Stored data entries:
(* ===== verification/EnqueueShards.v ===== *)
(** * Sharded buffers through the command queue (tt_metal/impl/dispatch/command_queue.cpp)

    The loops of [HWCommandQueue::enqueue_write_buffer] and [enqueue_read_buffer]
    over the cores of a sharded buffer.  A write gives one or more commands for
    each core, a read one; the states of the loops are explicit, so that the
    commands come one by one. *)
From S2P Require Import Prelude BankManager Allocator DeviceAllocator CommandQueue CoreCoord Buffer DeviceCommand EnqueueSend EnqueueCommands.

(** [Buffer::get_buffer_page_mapping]; the buffer keeps the mapping it computed. *)
Definition buffer_page_mapping (b : Buffer) : outcome BufferPageMapping :=
  _ ← check (is_sharded (buffer_layout_ b)) TT_ASSERT;
  match buffer_page_mapping_ b with
  | Some mapping => Ok mapping
  | None => generate_buffer_page_mapping b
  end.

(** What is computed before the cores are visited: the mapping when the shards split the width. *)
Record shard_plan := mk_plan {
  sp_mapping : option BufferPageMapping;
  sp_cores : list CoreCoord;
  sp_num_pages : Z;
  sp_max_pages : Z
}.

(** The loop over the cores: the next core, the pages not given to a core yet, the page on the device. *)
Record core_loop := mk_core_loop {
  core_id : Z;
  num_total_pages : Z;
  dev_page : Z
}.

(** Pages of one core: where they start on the device, how many. *)
Record shard := mk_shard {
  sh_core : CoreCoord;
  sh_base : Z;
  sh_first : Z;
  sh_pages : Z
}.

(** The pages of a shard that are still to be written. *)
Record shard_write := mk_shard_write {
  sw_loop : core_loop;
  sw_shard : shard;
  curr_page_idx_in_shard : Z;
  sw_num_pages : Z
}.

Section shards.
Context (E : cmd_env) (c : dispatch_constants) (V : device_view) (d : Device) (cq_id : nat) (buffer : Buffer).
Abbreviation BARE_MIN_SIZE := (CQ_PREFETCH_CMD_BARE_MIN_SIZE E).

Definition plan_shards : outcome shard_plan :=
  spec ← shard_spec buffer;
  in_pages ← shape_in_pages spec;
  let width_split := negb (in_pages.2 =? (tensor2d_shape spec).2) in
  mapping ← (if width_split then m ← buffer_page_mapping buffer; Ok (Some m) else Ok None);
  cores ← (match mapping with
           | Some m => Ok (all_cores_ m)
           | None =>
             n ← buffer_num_cores buffer;
             Ok (corerange_to_cores (grid (tensor_shard_spec spec)) (Some n)
                   (bool_decide (orientation (tensor_shard_spec spec) = ROW_MAJOR)))
           end);
  pages ← num_pages buffer;
  max_pages_per_shard ← shard_size spec;
  Ok (mk_plan mapping cores pages max_pages_per_shard).

Definition loop_start (plan : shard_plan) : core_loop := mk_core_loop 0 (sp_num_pages plan) 0.

(** Pages of the core, with the pages left for the others. *)
Definition pages_of_core (plan : shard_plan) (s : core_loop) : outcome (Z * Z) :=
  match sp_mapping plan with
  | Some mapping =>
    shape ← at_ (core_shard_shape_ mapping) (Z.to_nat (core_id s));
    spec ← shard_spec buffer;
    in_pages ← shape_in_pages spec;
    Ok (u32 (shape.1 * in_pages.2), num_total_pages s)
  | None =>
    let n := Z.min (num_total_pages s) (sp_max_pages plan) in
    Ok (n, u32 (num_total_pages s - n))
  end.

(** The page on the device that holds the first host page of the core. *)
Definition first_page_of_core (mapping : BufferPageMapping) (core_id : Z) : outcome Z :=
  indices ← at_ (core_host_page_indices_ mapping) (Z.to_nat core_id);
  host_page ← at_ indices 0;
  at_ (host_page_to_dev_page_mapping_ mapping) (Z.to_nat host_page).

Definition base_of_core (plan : shard_plan) (core_id : Z) : outcome Z :=
  if is_dram buffer then
    core ← at_ (sp_cores plan) (Z.to_nat core_id);
    channel ← dram_channel_from_logical_core V core;
    o ← DeviceAllocator.bank_offset (device_allocator d) DRAM channel;
    Ok (u32 (buffer_address buffer + o))
  else Ok (buffer_address buffer).

(** *** Writing *)

(** A core of the loop: none of its pages is written yet.  Without pages nothing else is looked up. *)
Definition write_core_start (plan : shard_plan) (s : core_loop) : outcome (shard_write + core_loop) :=
  '(n, rest) ← pages_of_core plan s;
  if bool_decide (is_Some (sp_mapping plan)) && (n =? 0) then Ok (inr (mk_core_loop (u32 (core_id s + 1)) rest (dev_page s)))
  else
    first ← (match sp_mapping plan with Some mapping => first_page_of_core mapping (core_id s) | None => Ok (dev_page s) end);
    base ← base_of_core plan (core_id s);
    if n =? 0 then Ok (inr (mk_core_loop (u32 (core_id s + 1)) rest first))
    else
      core ← at_ (sp_cores plan) (Z.to_nat (core_id s));
      Ok (inl (mk_shard_write (mk_core_loop (u32 (core_id s + 1)) rest first) (mk_shard core base first n) 0 n)).

Definition cores_left (s : core_loop) : outcome bool :=
  n ← buffer_num_cores buffer; Ok (core_id s <? n).

Definition EnqueueWriteShardedBufferCommand (plan : shard_plan) (src : list Z) (issue_wait : bool)
  (expected_num_workers_completed address : Z) (core : CoreCoord) (padded_page_size dst_page_index pages_to_write : Z) : command_sequence :=
  EnqueueWriteBufferCommand_process E c
    (add_dispatch_write_sharded E V buffer core address padded_page_size pages_to_write)
    (add_buffer_data_sharded E buffer src (sp_mapping plan) padded_page_size dst_page_index pages_to_write)
    issue_wait expected_num_workers_completed padded_page_size pages_to_write.

(** The next command of the pages of one core; wraps the write pointer when no page fits.  A negative
    number of pages that fit is a large one. *)
Fixpoint write_shard_next (fuel : nat) (plan : shard_plan) (src : list Z) (expected_num_workers_completed padded_page_size : Z)
  (w : shard_write) (m : SystemMemoryManager) : outcome (command_sequence * shard_write * SystemMemoryManager) :=
  let dst_page_index := dev_page (sw_loop w) in
  let issue_wait := dst_page_index =? 0 in
  let data_offset_bytes := u32 (sizeof_CQPrefetchCmd + sizeof_CQDispatchCmd) in
  let data_offset_bytes := if issue_wait then u32 (data_offset_bytes * 2) else data_offset_bytes in
  command_issue_limit ← get_issue_queue_limit cq_id m;
  write_ptr ← get_issue_queue_write_ptr cq_id m;
  let space_available_bytes := Z.min (u32 (command_issue_limit - write_ptr)) (max_prefetch_command_size c) in
  _ ← check (negb (to_i32 padded_page_size =? 0)) UB;
  let num_pages_available :=
    Z.quot (to_i32 space_available_bytes - to_i32 data_offset_bytes) (to_i32 padded_page_size) in
  let pages_to_write := Z.min (sw_num_pages w) (u32 num_pages_available) in
  if 0 <? pages_to_write then
    let address := u32 (sh_base (sw_shard w) + u32 (curr_page_idx_in_shard w * padded_page_size)) in
    Ok (EnqueueWriteShardedBufferCommand plan src issue_wait expected_num_workers_completed address (sh_core (sw_shard w))
          padded_page_size dst_page_index pages_to_write,
        mk_shard_write (mk_core_loop (core_id (sw_loop w)) (num_total_pages (sw_loop w)) (u32 (dst_page_index + pages_to_write)))
          (sw_shard w) (u32 (curr_page_idx_in_shard w + pages_to_write)) (u32 (sw_num_pages w - pages_to_write)),
        m)
  else
    match fuel with
    | O => Err FUEL
    | S fuel =>
      m ← wrap_issue_queue_wr_ptr cq_id m;
      write_shard_next fuel plan src expected_num_workers_completed padded_page_size w m
    end.

(** The next core with pages, or none. *)
Fixpoint write_next_core (fuel : nat) (plan : shard_plan) (s : core_loop) : outcome (option shard_write) :=
  left_ ← cores_left s;
  if left_ : bool then
    r ← write_core_start plan s;
    match r, fuel with
    | inl w, _ => Ok (Some w)
    | inr s, S fuel => write_next_core fuel plan s
    | inr _, O => Err FUEL
    end
  else Ok None.

(** Before the loop. *)
Definition write_shards_start (m : SystemMemoryManager) : outcome (shard_plan * Z) :=
  _ ← check (negb (bypass_enable m)) TT_FATAL;
  padded_page_size ← aligned_page_size d buffer;
  plan ← plan_shards;
  let max_data_sizeB := u32 (max_prefetch_command_size c - BARE_MIN_SIZE * 2) in
  _ ← check (padded_page_size <=? max_data_sizeB) TT_FATAL;
  Ok (plan, padded_page_size).

(** *** Reading *)

(** The next core that has pages: its command, and the loop after it. *)
Fixpoint read_next_core (fuel : nat) (plan : shard_plan) (s : core_loop) : outcome (option (shard * core_loop)) :=
  left_ ← cores_left s;
  if left_ : bool then
    '(n, rest) ← pages_of_core plan s;
    base ← base_of_core plan (core_id s);
    if 0 <? n then
      first ← (match sp_mapping plan with Some mapping => first_page_of_core mapping (core_id s) | None => Ok (dev_page s) end);
      core ← at_ (sp_cores plan) (Z.to_nat (core_id s));
      Ok (Some (mk_shard core base first n, mk_core_loop (u32 (core_id s + 1)) rest (u32 (first + n))))
    else
      match fuel with
      | O => Err FUEL
      | S fuel => read_next_core fuel plan (mk_core_loop (u32 (core_id s + 1)) rest (dev_page s))
      end
  else Ok None.

Definition EnqueueReadShardedBufferCommand (expected_num_workers_completed : Z) (sh : shard) : command_sequence :=
  EnqueueReadBufferCommand_process E c d buffer
    (add_prefetch_relay_sharded E V d buffer (sh_core sh) (sh_base sh) (sh_pages sh)) expected_num_workers_completed (sh_pages sh).

(** *** The shards a loop visits *)

(** The loop behind the last page of a shard. *)
Definition after_shard (w : shard_write) : core_loop :=
  mk_core_loop (core_id (sw_loop w)) (num_total_pages (sw_loop w)) (u32 (sh_first (sw_shard w) + sh_pages (sw_shard w))).

(** Rounds over the cores; there are no more than cores. *)
Definition core_rounds (plan : shard_plan) : nat := length (sp_cores plan).

Fixpoint shards_written (fuel : nat) (plan : shard_plan) (s : core_loop) : outcome (list shard) :=
  r ← write_next_core (core_rounds plan) plan s;
  match r, fuel with
  | None, _ => Ok []
  | Some w, S fuel => l ← shards_written fuel plan (after_shard w); Ok (sw_shard w :: l)
  | Some _, O => Err FUEL
  end.

Fixpoint shards_read (fuel : nat) (plan : shard_plan) (s : core_loop) : outcome (list shard) :=
  r ← read_next_core (core_rounds plan) plan s;
  match r, fuel with
  | None, _ => Ok []
  | Some (sh, s), S fuel => l ← shards_read fuel plan s; Ok (sh :: l)
  | Some _, O => Err FUEL
  end.
End shards.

◆ **Task statement**: Look above for the line holding "Definition write_core_start (plan". Print it and every line after it, exactly, through the line holding "Definition cores_left (s".

◆ **Written answer**:
Definition write_core_start (plan : shard_plan) (s : core_loop) : outcome (shard_write + core_loop) :=
  '(n, rest) ← pages_of_core plan s;
  if bool_decide (is_Some (sp_mapping plan)) && (n =? 0) then Ok (inr (mk_core_loop (u32 (core_id s + 1)) rest (dev_page s)))
  else
    first ← (match sp_mapping plan with Some mapping => first_page_of_core mapping (core_id s) | None => Ok (dev_page s) end);
    base ← base_of_core plan (core_id s);
    if n =? 0 then Ok (inr (mk_core_loop (u32 (core_id s + 1)) rest first))
    else
      core ← at_ (sp_cores plan) (Z.to_nat (core_id s));
      Ok (inl (mk_shard_write (mk_core_loop (u32 (core_id s + 1)) rest first) (mk_shard core base first n) 0 n)).

Definition cores_left (s : core_loop) : outcome bool :=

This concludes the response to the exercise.